Work item:
Look below for the lines from the one with "Definition configuredTranslators (mainOnly" to the one with "direct access to", and copy exactly those lines, both ends included.
· · · · ·
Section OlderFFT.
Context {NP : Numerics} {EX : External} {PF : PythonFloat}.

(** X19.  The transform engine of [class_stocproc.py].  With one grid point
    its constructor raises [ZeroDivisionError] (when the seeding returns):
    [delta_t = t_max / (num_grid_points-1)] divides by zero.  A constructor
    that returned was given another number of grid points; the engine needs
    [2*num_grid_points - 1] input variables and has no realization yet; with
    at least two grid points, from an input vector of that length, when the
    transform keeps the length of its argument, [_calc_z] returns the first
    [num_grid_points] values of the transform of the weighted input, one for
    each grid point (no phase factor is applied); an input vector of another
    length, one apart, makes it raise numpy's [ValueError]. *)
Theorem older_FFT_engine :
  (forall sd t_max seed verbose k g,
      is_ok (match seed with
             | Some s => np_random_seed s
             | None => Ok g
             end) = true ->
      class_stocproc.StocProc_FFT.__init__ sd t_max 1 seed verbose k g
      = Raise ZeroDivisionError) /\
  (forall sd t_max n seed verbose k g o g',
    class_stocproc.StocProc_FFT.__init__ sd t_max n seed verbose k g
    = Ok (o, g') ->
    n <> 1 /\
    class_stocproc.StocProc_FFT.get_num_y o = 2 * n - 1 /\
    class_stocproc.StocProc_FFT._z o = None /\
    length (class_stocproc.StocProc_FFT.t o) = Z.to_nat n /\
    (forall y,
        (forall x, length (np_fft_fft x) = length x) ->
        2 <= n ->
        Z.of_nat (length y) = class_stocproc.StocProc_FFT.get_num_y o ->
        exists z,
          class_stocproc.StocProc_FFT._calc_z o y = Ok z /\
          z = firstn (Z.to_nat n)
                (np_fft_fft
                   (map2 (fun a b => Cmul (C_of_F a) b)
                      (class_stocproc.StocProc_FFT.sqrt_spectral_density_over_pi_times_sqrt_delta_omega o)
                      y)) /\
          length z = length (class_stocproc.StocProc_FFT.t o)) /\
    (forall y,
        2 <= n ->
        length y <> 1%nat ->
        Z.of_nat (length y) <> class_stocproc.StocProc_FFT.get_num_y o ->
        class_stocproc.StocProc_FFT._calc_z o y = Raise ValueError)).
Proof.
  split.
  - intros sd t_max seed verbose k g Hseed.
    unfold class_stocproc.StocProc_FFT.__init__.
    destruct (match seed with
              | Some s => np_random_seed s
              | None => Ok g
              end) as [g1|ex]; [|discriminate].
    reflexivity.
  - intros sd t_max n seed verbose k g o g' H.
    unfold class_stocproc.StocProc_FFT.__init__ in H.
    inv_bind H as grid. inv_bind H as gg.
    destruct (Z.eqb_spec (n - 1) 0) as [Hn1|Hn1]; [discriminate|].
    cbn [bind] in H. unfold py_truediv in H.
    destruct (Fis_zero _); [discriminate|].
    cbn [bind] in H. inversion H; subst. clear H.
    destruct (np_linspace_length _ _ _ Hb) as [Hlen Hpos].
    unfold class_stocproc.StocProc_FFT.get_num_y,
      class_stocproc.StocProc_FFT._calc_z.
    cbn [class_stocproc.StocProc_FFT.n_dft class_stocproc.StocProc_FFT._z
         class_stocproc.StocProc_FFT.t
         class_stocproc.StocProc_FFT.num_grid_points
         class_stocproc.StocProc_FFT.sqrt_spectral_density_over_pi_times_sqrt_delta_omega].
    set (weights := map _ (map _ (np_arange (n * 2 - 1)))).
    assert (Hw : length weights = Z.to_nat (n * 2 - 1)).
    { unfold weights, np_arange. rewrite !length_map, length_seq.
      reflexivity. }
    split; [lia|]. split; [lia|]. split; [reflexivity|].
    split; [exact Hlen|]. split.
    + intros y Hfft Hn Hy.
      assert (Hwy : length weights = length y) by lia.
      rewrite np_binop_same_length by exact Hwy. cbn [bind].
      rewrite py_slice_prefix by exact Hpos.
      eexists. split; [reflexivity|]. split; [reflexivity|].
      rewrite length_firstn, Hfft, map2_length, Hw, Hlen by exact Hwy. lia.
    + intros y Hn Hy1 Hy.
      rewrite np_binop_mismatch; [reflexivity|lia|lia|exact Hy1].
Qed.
· · · · ·
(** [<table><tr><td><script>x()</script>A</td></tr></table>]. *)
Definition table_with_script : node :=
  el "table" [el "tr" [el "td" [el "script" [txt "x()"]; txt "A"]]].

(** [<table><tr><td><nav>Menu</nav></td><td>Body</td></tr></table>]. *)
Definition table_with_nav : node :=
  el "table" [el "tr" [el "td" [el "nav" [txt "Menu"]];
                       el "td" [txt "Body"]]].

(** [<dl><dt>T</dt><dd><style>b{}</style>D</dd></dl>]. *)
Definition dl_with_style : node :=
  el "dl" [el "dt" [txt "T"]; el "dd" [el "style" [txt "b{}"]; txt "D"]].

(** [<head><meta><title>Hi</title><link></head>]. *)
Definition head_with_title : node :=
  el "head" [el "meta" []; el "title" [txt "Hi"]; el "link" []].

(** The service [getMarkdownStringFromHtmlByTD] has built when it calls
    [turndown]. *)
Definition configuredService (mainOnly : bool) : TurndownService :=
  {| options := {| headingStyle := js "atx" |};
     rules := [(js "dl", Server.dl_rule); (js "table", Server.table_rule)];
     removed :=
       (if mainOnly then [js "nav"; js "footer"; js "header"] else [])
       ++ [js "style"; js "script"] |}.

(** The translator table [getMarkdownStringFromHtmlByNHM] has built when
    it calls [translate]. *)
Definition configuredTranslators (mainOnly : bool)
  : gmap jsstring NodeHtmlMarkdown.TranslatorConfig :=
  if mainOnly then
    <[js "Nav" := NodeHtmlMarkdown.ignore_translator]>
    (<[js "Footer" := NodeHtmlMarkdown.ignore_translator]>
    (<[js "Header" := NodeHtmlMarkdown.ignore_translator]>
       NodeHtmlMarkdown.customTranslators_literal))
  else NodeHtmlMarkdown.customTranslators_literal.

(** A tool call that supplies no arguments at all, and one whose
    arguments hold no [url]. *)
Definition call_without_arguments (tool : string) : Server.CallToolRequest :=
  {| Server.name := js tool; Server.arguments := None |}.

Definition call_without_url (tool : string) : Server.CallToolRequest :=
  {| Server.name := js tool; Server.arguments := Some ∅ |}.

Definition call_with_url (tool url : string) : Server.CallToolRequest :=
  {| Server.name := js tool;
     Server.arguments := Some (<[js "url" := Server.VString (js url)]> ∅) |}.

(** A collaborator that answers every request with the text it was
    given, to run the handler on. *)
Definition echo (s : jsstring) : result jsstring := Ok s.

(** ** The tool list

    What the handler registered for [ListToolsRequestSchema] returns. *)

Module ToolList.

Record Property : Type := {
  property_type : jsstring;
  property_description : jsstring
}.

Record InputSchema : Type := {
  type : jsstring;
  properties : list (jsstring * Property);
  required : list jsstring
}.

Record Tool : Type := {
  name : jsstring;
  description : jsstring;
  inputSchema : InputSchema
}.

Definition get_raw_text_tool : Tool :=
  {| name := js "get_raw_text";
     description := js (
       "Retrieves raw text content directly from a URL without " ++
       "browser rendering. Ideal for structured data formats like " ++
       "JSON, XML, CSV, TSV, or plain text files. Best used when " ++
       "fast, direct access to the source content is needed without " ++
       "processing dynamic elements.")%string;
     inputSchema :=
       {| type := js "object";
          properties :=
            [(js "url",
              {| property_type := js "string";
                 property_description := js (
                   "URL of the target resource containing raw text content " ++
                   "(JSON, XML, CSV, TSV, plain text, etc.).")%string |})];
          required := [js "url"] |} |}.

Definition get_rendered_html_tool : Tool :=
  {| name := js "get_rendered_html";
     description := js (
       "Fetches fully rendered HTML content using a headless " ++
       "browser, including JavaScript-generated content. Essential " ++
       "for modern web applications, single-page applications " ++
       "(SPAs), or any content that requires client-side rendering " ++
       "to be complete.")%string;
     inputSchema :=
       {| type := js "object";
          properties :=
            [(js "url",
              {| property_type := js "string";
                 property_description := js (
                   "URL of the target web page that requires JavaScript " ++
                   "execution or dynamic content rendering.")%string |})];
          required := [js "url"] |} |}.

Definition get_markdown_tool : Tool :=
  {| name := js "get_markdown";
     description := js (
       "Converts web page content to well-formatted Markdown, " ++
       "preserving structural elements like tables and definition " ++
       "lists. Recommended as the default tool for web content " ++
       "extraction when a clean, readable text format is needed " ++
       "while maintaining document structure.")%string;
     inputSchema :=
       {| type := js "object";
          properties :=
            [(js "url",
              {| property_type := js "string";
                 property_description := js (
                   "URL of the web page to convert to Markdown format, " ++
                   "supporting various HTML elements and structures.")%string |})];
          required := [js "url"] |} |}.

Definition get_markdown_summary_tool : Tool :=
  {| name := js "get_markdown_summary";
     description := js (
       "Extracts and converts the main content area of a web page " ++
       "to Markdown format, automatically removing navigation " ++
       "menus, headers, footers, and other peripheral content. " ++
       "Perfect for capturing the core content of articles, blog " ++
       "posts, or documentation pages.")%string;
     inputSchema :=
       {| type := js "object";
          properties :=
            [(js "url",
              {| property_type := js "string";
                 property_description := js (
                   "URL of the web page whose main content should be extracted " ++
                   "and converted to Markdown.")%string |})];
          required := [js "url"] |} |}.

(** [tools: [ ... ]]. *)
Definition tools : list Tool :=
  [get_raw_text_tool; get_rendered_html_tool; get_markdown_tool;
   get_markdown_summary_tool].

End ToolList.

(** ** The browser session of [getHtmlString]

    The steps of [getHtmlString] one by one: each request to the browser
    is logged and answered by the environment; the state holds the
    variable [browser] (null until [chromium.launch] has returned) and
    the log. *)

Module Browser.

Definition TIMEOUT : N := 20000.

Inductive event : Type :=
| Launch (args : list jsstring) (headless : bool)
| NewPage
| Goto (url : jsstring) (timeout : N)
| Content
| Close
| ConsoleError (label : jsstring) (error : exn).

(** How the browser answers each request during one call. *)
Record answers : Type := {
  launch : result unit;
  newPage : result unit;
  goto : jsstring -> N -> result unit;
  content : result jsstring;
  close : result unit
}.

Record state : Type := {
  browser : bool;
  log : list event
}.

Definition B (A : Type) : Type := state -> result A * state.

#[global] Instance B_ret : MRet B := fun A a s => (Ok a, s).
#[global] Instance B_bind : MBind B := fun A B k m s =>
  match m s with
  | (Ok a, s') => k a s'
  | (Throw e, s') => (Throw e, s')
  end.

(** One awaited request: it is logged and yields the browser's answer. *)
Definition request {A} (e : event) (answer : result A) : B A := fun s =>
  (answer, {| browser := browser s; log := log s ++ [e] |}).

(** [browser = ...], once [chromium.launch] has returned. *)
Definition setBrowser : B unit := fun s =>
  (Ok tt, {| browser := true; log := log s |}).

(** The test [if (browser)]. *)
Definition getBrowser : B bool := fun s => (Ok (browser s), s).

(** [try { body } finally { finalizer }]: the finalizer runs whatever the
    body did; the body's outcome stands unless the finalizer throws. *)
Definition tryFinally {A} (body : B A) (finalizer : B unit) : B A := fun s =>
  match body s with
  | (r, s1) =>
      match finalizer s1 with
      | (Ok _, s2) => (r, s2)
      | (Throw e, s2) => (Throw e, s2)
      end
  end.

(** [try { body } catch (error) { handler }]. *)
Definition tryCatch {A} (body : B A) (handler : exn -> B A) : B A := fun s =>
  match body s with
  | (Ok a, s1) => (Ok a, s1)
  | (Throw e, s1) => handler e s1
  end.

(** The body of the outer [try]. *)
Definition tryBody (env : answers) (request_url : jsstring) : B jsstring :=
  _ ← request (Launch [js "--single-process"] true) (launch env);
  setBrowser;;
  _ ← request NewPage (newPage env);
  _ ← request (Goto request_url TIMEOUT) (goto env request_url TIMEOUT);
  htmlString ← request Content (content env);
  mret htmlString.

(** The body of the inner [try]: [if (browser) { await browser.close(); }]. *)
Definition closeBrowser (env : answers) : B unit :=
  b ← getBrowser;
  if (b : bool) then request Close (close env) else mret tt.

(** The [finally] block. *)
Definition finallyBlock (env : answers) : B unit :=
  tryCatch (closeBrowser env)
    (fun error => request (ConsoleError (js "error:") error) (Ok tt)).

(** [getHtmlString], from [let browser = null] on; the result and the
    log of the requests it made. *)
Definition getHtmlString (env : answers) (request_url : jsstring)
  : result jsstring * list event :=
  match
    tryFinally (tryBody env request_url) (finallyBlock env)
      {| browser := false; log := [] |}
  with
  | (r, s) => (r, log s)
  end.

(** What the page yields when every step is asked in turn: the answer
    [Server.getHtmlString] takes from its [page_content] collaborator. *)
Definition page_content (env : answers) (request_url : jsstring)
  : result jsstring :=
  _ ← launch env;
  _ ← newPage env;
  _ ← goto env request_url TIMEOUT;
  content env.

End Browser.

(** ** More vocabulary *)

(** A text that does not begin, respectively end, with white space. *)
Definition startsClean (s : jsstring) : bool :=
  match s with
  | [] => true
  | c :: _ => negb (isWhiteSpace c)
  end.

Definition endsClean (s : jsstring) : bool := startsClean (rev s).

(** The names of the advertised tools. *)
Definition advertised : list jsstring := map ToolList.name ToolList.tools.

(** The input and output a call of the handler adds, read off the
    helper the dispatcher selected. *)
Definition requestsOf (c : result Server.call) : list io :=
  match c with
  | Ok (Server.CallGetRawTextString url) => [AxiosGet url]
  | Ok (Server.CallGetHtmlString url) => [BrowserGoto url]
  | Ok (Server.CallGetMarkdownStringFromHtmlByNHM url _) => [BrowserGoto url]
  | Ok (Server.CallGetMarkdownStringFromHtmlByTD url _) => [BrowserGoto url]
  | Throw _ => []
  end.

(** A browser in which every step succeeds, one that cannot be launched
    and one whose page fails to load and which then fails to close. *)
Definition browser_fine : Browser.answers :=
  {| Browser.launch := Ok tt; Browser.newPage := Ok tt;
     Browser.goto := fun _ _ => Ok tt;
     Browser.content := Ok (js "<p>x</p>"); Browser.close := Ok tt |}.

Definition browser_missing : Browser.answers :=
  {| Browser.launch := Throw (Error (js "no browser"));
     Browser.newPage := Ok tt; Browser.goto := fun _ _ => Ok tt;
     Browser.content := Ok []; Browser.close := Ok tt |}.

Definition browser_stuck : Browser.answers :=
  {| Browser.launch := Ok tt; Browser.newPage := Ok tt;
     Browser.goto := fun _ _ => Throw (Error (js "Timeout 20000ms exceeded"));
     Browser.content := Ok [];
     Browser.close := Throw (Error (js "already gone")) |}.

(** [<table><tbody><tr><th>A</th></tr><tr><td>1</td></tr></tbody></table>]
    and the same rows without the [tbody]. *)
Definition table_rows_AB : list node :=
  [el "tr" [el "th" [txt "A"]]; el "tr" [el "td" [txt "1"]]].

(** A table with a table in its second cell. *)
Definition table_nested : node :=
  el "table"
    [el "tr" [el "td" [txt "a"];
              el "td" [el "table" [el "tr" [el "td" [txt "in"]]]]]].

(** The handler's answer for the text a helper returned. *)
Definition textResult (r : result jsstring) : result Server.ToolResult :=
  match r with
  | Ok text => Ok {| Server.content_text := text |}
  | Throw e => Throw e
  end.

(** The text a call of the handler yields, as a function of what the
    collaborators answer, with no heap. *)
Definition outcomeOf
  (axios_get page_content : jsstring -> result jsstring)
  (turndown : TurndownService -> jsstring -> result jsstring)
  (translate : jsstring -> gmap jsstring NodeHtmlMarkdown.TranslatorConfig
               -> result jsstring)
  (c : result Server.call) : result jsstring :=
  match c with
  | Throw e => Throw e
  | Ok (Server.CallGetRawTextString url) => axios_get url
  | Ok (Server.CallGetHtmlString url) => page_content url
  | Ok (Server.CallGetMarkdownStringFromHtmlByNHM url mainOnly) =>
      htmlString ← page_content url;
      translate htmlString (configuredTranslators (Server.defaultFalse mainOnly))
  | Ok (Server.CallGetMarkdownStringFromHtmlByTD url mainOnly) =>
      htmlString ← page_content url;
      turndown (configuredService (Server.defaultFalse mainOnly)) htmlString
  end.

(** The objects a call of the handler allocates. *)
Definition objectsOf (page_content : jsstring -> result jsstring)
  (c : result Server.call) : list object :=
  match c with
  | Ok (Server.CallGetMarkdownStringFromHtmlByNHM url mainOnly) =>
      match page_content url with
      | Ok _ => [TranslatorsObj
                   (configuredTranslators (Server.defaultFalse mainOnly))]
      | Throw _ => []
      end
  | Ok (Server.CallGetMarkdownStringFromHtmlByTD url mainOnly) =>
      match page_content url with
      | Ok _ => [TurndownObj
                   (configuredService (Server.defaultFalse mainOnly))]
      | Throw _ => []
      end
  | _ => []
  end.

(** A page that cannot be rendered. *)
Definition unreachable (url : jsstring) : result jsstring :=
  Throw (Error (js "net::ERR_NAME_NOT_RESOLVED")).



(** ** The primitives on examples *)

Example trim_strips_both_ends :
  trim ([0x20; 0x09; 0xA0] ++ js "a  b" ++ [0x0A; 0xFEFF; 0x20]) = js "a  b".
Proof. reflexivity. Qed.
· · · · ·
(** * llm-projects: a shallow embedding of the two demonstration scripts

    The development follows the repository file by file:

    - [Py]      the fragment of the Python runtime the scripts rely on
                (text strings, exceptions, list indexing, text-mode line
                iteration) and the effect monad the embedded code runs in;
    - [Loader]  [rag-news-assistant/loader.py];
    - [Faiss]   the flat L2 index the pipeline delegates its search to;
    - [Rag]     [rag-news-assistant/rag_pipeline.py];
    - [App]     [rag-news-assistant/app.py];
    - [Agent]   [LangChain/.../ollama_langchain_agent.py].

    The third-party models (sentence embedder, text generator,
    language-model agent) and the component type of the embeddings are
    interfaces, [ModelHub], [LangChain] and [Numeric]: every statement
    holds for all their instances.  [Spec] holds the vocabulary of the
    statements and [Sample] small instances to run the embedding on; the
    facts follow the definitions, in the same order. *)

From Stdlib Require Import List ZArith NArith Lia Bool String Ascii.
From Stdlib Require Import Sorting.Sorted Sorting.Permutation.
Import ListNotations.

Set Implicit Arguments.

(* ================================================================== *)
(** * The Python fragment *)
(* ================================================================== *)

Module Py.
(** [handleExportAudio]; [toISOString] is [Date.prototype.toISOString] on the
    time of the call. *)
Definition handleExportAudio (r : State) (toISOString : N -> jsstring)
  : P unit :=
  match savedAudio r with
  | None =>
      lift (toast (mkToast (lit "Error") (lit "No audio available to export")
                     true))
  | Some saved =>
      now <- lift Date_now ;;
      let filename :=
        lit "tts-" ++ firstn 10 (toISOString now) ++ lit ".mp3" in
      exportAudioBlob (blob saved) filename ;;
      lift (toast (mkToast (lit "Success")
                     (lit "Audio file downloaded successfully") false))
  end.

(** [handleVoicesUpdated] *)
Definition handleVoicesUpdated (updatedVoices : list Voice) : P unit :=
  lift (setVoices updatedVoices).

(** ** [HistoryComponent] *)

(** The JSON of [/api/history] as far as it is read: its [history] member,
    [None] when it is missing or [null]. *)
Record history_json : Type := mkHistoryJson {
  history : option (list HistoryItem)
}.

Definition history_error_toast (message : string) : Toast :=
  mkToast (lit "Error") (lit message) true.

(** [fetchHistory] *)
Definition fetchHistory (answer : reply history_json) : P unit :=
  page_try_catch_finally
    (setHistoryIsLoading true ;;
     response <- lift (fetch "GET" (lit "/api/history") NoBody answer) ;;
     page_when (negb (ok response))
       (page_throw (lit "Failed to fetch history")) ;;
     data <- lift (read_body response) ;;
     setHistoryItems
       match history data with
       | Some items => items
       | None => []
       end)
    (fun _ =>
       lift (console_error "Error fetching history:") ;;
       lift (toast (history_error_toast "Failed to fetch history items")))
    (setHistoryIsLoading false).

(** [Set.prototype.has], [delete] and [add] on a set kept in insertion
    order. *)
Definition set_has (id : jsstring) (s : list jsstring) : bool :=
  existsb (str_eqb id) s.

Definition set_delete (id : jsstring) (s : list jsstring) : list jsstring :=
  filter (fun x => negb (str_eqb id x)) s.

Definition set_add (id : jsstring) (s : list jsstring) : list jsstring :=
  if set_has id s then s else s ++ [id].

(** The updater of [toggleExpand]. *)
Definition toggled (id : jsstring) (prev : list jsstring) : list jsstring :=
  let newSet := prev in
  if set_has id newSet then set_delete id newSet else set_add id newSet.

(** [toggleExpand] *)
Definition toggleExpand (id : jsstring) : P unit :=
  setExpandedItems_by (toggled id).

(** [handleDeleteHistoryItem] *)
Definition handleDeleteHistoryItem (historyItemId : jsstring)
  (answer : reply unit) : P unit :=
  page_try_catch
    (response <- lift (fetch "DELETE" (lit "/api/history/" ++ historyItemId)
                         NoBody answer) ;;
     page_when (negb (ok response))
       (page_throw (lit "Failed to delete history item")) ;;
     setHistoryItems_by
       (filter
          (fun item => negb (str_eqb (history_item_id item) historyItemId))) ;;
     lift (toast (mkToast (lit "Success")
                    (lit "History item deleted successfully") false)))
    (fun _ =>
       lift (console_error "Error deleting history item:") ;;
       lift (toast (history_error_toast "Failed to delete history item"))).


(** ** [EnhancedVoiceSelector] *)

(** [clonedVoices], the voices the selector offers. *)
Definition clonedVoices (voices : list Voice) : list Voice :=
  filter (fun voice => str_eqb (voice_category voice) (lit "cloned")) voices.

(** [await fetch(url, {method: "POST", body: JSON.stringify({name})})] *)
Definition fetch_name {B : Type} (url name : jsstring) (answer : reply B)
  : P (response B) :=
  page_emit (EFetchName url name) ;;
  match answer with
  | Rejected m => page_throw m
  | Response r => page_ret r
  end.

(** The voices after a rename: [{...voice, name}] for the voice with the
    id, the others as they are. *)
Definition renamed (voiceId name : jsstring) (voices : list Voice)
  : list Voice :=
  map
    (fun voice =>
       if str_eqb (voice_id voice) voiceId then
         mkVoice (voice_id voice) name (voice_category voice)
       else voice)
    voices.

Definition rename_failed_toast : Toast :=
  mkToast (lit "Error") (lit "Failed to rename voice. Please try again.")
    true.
· · · · ·
Finished task:
Definition configuredTranslators (mainOnly : bool)
  : gmap jsstring NodeHtmlMarkdown.TranslatorConfig :=
  if mainOnly then
    <[js "Nav" := NodeHtmlMarkdown.ignore_translator]>
    (<[js "Footer" := NodeHtmlMarkdown.ignore_translator]>
    (<[js "Header" := NodeHtmlMarkdown.ignore_translator]>
       NodeHtmlMarkdown.customTranslators_literal))
  else NodeHtmlMarkdown.customTranslators_literal.

(** A tool call that supplies no arguments at all, and one whose
    arguments hold no [url]. *)
Definition call_without_arguments (tool : string) : Server.CallToolRequest :=
  {| Server.name := js tool; Server.arguments := None |}.

Definition call_without_url (tool : string) : Server.CallToolRequest :=
  {| Server.name := js tool; Server.arguments := Some ∅ |}.

Definition call_with_url (tool url : string) : Server.CallToolRequest :=
  {| Server.name := js tool;
     Server.arguments := Some (<[js "url" := Server.VString (js url)]> ∅) |}.

(** A collaborator that answers every request with the text it was
    given, to run the handler on. *)
Definition echo (s : jsstring) : result jsstring := Ok s.

(** ** The tool list

    What the handler registered for [ListToolsRequestSchema] returns. *)

Module ToolList.

Record Property : Type := {
  property_type : jsstring;
  property_description : jsstring
}.

Record InputSchema : Type := {
  type : jsstring;
  properties : list (jsstring * Property);
  required : list jsstring
}.

Record Tool : Type := {
  name : jsstring;
  description : jsstring;
  inputSchema : InputSchema
}.

Definition get_raw_text_tool : Tool :=
  {| name := js "get_raw_text";
     description := js (
       "Retrieves raw text content directly from a URL without " ++
       "browser rendering. Ideal for structured data formats like " ++
       "JSON, XML, CSV, TSV, or plain text files. Best used when " ++
       "fast, direct access to the source content is needed without " ++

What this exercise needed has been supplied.